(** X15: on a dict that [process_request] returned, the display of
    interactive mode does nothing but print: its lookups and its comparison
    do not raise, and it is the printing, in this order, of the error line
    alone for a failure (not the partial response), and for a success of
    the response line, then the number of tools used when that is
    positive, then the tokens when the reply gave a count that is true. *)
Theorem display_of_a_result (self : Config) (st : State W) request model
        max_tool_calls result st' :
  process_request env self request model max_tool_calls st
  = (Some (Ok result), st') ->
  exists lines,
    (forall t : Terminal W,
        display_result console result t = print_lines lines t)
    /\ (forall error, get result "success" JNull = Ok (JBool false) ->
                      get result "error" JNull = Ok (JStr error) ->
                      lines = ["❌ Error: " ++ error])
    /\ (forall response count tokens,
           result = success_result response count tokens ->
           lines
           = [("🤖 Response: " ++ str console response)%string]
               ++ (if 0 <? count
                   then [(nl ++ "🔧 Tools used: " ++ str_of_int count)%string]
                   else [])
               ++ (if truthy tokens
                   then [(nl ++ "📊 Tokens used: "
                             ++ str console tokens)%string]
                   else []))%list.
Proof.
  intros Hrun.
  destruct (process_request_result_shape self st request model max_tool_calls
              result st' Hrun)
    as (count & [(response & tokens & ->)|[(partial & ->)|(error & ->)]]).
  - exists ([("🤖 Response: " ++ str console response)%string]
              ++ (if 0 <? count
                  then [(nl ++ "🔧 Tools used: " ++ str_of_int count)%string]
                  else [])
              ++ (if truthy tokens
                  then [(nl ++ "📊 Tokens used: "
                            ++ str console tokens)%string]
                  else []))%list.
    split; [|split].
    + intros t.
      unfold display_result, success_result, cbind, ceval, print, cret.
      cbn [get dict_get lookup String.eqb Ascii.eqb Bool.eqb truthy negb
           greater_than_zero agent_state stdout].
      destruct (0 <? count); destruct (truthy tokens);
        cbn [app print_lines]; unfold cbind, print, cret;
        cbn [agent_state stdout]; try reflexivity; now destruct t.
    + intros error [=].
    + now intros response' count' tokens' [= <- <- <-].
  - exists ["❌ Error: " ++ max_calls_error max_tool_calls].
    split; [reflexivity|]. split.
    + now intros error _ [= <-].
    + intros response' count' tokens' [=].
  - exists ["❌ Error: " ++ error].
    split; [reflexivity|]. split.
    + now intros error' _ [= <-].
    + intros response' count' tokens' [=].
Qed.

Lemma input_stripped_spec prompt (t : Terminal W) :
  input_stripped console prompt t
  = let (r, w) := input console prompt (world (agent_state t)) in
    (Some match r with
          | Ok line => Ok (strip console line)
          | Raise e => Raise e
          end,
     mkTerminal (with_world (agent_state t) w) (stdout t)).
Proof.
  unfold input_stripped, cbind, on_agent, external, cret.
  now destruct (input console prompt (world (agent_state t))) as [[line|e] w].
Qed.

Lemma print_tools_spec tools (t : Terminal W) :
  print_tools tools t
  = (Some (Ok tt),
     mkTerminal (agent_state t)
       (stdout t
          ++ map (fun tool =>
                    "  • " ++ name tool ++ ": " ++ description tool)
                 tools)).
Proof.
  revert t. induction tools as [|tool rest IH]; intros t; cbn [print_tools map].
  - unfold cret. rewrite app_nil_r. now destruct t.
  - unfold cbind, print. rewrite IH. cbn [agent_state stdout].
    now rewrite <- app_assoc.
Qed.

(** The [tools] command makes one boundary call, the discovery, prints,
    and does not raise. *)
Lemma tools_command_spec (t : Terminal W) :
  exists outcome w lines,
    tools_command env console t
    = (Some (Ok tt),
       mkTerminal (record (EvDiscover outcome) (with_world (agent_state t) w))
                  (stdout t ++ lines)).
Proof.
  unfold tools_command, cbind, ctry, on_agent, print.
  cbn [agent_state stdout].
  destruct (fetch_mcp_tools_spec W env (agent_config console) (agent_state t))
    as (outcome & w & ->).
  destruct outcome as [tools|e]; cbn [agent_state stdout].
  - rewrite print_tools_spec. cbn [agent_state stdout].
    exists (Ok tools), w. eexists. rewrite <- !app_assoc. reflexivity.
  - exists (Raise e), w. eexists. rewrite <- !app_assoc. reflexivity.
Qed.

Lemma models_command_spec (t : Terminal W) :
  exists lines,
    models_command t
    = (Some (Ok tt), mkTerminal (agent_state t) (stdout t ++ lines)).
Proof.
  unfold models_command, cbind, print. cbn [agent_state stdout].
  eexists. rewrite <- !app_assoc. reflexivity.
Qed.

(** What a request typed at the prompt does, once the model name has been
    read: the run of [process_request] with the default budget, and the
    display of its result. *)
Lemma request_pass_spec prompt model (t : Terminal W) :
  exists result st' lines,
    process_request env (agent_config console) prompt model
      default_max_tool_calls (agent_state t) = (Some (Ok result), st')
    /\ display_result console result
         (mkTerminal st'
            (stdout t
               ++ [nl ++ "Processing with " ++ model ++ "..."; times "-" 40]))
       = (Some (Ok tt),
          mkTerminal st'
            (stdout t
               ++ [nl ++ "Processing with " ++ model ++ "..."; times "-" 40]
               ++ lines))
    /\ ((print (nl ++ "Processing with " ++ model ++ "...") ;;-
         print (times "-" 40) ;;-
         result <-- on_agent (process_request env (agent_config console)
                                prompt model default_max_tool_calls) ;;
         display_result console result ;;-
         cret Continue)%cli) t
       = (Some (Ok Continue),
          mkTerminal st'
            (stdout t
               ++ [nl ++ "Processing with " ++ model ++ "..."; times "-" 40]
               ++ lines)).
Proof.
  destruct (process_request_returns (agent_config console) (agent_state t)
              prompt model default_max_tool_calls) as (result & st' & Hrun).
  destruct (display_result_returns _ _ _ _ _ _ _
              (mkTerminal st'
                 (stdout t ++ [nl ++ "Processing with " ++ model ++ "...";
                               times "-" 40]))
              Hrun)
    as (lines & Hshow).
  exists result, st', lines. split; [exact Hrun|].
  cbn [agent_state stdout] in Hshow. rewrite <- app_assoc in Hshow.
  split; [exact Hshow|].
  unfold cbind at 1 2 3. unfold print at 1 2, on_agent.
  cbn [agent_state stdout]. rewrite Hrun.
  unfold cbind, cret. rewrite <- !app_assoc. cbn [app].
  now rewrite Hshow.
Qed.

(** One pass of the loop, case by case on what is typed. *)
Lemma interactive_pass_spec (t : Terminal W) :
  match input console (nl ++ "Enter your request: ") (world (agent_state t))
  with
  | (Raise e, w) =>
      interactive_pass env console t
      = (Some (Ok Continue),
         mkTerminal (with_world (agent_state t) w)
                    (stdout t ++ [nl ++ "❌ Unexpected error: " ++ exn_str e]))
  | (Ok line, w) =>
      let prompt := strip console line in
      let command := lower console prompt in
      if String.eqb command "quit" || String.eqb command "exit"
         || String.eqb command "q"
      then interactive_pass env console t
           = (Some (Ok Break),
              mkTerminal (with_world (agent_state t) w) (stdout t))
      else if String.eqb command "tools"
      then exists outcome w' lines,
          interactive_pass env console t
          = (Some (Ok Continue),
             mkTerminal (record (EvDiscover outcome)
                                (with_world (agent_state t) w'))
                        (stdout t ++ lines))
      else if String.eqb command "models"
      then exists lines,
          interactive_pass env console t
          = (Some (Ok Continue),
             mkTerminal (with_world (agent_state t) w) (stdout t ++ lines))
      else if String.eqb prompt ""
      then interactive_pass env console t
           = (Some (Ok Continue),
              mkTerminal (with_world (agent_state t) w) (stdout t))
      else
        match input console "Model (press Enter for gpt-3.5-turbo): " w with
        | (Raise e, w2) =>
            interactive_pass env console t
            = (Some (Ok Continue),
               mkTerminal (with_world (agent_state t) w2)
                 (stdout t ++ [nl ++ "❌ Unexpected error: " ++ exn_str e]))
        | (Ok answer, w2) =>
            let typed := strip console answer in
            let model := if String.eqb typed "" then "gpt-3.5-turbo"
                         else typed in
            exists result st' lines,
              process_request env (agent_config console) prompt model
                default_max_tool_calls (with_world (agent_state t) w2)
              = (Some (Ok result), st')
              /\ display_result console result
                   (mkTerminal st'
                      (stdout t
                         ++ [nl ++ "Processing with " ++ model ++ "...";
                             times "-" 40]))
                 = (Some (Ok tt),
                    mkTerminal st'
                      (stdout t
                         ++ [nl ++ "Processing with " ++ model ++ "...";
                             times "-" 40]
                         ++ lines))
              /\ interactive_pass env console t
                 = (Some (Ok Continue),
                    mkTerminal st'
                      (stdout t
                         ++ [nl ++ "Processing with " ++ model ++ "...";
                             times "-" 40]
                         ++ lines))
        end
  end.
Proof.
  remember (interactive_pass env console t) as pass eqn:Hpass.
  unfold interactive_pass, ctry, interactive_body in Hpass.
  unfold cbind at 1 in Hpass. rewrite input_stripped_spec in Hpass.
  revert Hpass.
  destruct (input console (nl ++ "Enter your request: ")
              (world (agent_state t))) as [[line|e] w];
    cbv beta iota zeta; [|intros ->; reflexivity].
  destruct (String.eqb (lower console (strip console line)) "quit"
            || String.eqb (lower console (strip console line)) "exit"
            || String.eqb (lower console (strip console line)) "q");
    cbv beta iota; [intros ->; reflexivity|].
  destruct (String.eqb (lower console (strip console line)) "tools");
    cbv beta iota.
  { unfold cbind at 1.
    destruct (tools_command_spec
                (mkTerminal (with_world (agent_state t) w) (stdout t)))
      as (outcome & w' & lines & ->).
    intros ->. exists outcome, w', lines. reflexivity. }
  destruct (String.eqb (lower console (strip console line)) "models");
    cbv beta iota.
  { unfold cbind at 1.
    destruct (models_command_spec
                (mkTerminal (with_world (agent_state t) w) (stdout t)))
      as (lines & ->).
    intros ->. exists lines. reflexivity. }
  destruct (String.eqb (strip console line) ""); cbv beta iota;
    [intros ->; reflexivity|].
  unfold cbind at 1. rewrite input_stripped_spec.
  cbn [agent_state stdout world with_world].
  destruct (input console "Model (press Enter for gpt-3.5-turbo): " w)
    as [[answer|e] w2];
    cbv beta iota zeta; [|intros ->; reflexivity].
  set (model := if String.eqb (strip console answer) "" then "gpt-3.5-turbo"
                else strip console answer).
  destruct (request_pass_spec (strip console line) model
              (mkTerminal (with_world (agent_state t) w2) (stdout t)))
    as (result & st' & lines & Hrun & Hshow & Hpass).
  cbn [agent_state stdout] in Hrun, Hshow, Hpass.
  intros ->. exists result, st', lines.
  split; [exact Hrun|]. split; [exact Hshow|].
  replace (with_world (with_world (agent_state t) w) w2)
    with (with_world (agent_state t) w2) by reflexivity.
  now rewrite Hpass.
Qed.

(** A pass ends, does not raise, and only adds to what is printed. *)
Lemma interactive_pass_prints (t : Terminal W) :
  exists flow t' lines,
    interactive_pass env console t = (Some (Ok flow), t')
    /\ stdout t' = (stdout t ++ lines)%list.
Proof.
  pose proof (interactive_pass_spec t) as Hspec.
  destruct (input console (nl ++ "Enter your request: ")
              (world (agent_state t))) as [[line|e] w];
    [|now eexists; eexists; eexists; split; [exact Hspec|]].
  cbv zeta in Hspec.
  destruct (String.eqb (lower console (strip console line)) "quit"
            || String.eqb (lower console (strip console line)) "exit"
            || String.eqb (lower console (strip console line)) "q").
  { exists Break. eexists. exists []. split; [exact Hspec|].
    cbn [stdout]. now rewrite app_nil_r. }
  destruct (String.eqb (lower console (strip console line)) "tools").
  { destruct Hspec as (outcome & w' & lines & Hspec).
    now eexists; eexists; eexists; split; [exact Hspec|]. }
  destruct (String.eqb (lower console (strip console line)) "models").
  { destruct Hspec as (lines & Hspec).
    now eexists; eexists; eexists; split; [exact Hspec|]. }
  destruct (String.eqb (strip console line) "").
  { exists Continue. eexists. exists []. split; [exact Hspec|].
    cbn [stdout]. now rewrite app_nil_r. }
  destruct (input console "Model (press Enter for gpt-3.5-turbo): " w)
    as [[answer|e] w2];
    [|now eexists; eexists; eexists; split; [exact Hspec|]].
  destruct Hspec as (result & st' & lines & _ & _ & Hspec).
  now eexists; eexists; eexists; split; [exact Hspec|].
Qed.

****************************************

■ What to work on
In the records above, the line with "interactive mode does" marks the start and the line with "positive, then the" marks the end; copy that stretch exactly, both lines included, and nothing else.

■ Expected output
    interactive mode does nothing but print: its lookups and its comparison
    do not raise, and it is the printing, in this order, of the error line
    alone for a failure (not the partial response), and for a success of
    the response line, then the number of tools used when that is
    positive, then the tokens when the reply gave a count that is true. *)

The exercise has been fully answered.